'''

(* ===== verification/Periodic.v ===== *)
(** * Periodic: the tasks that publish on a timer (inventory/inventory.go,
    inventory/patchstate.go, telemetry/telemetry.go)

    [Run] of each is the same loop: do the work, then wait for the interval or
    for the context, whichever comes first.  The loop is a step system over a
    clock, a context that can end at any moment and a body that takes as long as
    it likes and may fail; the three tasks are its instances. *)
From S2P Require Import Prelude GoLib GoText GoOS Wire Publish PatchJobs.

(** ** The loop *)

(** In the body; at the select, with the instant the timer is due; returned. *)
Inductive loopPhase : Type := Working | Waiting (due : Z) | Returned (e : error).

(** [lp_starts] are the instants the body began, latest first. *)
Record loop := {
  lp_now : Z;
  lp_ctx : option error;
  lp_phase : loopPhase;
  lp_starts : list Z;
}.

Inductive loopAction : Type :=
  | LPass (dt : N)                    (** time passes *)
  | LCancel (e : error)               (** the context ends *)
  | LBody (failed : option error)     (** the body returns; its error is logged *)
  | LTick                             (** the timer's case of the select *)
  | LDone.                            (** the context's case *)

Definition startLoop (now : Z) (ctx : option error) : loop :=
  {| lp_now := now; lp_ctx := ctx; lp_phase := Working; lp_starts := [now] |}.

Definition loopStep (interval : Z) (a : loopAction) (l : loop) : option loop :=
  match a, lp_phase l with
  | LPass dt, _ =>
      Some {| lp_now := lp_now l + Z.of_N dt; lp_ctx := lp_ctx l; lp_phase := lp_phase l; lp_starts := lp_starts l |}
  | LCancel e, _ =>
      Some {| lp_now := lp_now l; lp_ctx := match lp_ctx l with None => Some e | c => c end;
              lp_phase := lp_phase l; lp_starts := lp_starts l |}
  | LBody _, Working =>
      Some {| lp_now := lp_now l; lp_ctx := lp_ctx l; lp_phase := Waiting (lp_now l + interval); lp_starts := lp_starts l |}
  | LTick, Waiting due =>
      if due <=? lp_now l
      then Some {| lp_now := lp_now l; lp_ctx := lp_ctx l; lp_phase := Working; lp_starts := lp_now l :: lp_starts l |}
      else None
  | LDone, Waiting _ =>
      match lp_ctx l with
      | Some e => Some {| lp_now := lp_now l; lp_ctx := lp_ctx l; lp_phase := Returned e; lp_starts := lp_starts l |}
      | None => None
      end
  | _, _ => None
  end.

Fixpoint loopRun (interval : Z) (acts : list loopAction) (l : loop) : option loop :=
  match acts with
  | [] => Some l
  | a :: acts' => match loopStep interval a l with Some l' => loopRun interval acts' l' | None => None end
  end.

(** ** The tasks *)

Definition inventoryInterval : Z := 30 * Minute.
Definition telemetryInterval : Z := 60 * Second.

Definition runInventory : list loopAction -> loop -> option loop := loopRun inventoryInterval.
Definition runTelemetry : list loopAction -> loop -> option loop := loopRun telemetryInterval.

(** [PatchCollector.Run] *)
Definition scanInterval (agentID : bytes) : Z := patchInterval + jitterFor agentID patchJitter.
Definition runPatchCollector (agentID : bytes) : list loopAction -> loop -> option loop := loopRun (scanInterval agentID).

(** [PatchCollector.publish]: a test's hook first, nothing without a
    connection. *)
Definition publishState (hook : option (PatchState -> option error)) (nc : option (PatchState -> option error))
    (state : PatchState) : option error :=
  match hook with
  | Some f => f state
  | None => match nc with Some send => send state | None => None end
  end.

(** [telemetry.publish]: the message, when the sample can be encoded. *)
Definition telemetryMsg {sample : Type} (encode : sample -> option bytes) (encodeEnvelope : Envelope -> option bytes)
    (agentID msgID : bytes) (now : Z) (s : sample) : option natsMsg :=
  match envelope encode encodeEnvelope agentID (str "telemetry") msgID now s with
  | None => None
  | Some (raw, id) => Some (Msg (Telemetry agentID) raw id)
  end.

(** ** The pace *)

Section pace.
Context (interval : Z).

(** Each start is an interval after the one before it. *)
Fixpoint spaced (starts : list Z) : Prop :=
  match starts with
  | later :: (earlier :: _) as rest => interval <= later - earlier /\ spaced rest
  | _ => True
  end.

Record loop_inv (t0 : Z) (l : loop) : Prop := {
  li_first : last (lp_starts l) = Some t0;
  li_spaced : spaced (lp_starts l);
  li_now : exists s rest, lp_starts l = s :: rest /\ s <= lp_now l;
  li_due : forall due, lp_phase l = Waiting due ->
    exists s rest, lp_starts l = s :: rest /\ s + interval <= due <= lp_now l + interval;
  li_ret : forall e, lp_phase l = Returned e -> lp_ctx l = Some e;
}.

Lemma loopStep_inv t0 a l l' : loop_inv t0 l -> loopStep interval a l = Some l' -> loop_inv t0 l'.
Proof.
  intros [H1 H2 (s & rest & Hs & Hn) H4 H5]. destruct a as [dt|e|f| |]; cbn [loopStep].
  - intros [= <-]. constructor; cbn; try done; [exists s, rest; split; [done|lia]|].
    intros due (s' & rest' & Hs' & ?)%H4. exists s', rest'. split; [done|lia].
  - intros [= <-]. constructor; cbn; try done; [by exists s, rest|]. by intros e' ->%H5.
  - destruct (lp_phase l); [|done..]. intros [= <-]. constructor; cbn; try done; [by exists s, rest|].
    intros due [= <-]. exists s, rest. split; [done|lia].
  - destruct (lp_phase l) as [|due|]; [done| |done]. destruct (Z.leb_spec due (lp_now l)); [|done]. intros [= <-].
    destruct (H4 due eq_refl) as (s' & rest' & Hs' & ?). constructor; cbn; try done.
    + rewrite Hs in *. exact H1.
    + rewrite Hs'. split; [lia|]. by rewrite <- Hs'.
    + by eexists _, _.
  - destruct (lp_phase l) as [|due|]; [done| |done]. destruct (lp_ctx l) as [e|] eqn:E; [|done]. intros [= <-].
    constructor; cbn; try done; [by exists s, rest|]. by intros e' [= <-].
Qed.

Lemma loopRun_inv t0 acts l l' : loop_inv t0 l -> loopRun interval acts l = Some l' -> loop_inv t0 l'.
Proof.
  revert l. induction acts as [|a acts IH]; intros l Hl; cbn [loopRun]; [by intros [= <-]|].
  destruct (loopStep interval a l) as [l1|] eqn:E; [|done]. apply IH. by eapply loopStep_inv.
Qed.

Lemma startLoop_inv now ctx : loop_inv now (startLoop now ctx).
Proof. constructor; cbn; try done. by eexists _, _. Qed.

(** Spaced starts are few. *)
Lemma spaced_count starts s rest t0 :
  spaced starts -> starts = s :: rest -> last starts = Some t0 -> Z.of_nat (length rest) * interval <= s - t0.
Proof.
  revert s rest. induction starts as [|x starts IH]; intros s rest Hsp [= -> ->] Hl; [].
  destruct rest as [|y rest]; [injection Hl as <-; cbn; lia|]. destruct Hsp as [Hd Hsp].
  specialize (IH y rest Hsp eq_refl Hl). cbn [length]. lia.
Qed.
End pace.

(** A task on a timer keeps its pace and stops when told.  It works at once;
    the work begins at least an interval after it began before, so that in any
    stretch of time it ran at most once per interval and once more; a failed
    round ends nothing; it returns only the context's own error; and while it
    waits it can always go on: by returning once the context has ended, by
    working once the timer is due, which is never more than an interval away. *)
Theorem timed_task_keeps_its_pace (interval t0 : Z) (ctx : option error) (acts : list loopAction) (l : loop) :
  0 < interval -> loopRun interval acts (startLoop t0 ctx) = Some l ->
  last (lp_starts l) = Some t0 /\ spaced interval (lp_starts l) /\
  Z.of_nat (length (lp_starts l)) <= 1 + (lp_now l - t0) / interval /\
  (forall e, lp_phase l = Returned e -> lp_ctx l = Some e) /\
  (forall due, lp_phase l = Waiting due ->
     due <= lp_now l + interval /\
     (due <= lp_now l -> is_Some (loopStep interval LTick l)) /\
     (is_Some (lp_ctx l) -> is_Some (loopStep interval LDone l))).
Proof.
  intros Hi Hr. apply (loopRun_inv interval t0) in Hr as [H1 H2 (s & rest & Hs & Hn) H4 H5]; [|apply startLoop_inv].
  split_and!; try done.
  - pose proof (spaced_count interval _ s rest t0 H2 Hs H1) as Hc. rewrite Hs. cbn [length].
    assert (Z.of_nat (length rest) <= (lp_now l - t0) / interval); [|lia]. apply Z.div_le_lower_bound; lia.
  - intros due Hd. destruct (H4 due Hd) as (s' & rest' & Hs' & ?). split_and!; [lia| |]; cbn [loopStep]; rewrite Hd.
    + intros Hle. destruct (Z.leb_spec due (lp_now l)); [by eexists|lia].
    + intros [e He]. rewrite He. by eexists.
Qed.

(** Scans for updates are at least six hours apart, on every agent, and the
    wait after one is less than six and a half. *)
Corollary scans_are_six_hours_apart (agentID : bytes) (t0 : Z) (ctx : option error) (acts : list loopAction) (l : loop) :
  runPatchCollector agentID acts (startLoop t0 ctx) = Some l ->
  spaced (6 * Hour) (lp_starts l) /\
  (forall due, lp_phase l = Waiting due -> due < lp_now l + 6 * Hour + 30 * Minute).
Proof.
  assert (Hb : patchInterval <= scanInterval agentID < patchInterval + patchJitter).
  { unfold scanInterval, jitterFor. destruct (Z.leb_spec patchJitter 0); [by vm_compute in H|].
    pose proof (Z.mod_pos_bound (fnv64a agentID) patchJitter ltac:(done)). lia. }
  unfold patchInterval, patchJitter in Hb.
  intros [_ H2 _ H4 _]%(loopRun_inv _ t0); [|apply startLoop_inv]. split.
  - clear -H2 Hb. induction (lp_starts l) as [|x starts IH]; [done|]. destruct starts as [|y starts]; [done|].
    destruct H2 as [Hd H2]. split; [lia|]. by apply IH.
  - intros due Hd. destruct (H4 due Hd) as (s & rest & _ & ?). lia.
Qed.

'''
'''

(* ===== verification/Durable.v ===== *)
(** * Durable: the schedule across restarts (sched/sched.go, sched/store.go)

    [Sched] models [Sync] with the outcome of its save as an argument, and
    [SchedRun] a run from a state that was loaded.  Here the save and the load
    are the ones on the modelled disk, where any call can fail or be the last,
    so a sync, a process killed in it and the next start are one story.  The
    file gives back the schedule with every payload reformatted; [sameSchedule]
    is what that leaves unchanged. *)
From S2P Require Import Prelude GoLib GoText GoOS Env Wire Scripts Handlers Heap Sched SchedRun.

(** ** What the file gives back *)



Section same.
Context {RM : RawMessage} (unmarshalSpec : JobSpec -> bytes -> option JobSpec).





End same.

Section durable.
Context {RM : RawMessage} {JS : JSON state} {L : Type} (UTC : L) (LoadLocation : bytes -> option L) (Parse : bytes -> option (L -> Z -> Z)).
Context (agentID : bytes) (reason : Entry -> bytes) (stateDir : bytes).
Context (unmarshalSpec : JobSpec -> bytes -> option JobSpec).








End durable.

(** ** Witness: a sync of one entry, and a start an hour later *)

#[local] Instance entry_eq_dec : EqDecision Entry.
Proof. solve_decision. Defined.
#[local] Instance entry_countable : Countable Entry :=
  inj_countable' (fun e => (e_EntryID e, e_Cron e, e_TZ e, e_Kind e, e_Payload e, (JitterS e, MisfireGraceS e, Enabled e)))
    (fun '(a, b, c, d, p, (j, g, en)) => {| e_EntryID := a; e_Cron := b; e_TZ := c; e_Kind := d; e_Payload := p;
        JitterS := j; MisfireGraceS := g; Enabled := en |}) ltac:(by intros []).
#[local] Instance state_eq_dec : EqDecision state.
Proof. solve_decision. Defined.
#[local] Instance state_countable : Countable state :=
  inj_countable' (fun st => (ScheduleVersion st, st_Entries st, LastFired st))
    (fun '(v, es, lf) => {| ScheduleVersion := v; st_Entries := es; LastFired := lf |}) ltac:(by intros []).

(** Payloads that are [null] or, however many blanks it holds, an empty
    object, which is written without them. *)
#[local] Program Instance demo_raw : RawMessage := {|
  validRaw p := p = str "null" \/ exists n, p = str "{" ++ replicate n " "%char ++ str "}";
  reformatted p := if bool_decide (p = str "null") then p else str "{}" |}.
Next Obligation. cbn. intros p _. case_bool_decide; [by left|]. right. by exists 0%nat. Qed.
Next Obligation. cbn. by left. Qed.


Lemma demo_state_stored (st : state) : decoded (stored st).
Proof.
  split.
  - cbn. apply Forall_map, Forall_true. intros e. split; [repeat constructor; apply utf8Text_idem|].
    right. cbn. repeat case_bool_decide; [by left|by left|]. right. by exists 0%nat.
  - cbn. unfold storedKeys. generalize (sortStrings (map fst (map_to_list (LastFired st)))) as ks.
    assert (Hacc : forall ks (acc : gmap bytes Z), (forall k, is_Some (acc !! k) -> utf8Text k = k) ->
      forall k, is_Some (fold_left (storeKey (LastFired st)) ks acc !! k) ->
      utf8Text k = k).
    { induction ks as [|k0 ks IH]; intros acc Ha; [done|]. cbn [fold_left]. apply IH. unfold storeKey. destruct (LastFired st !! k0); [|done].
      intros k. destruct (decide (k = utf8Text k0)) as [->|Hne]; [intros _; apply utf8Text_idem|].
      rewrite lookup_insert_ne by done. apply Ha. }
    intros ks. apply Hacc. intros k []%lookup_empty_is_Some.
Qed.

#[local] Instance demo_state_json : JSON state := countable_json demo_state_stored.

'''

**YOUR TASK**: List every line above that holds the word "storeKey".

**ANSWER SECTION**:
      forall k, is_Some (fold_left (storeKey (LastFired st)) ks acc !! k) ->
    { induction ks as [|k0 ks IH]; intros acc Ha; [done|]. cbn [fold_left]. apply IH. unfold storeKey. destruct (LastFired st !! k0); [|done].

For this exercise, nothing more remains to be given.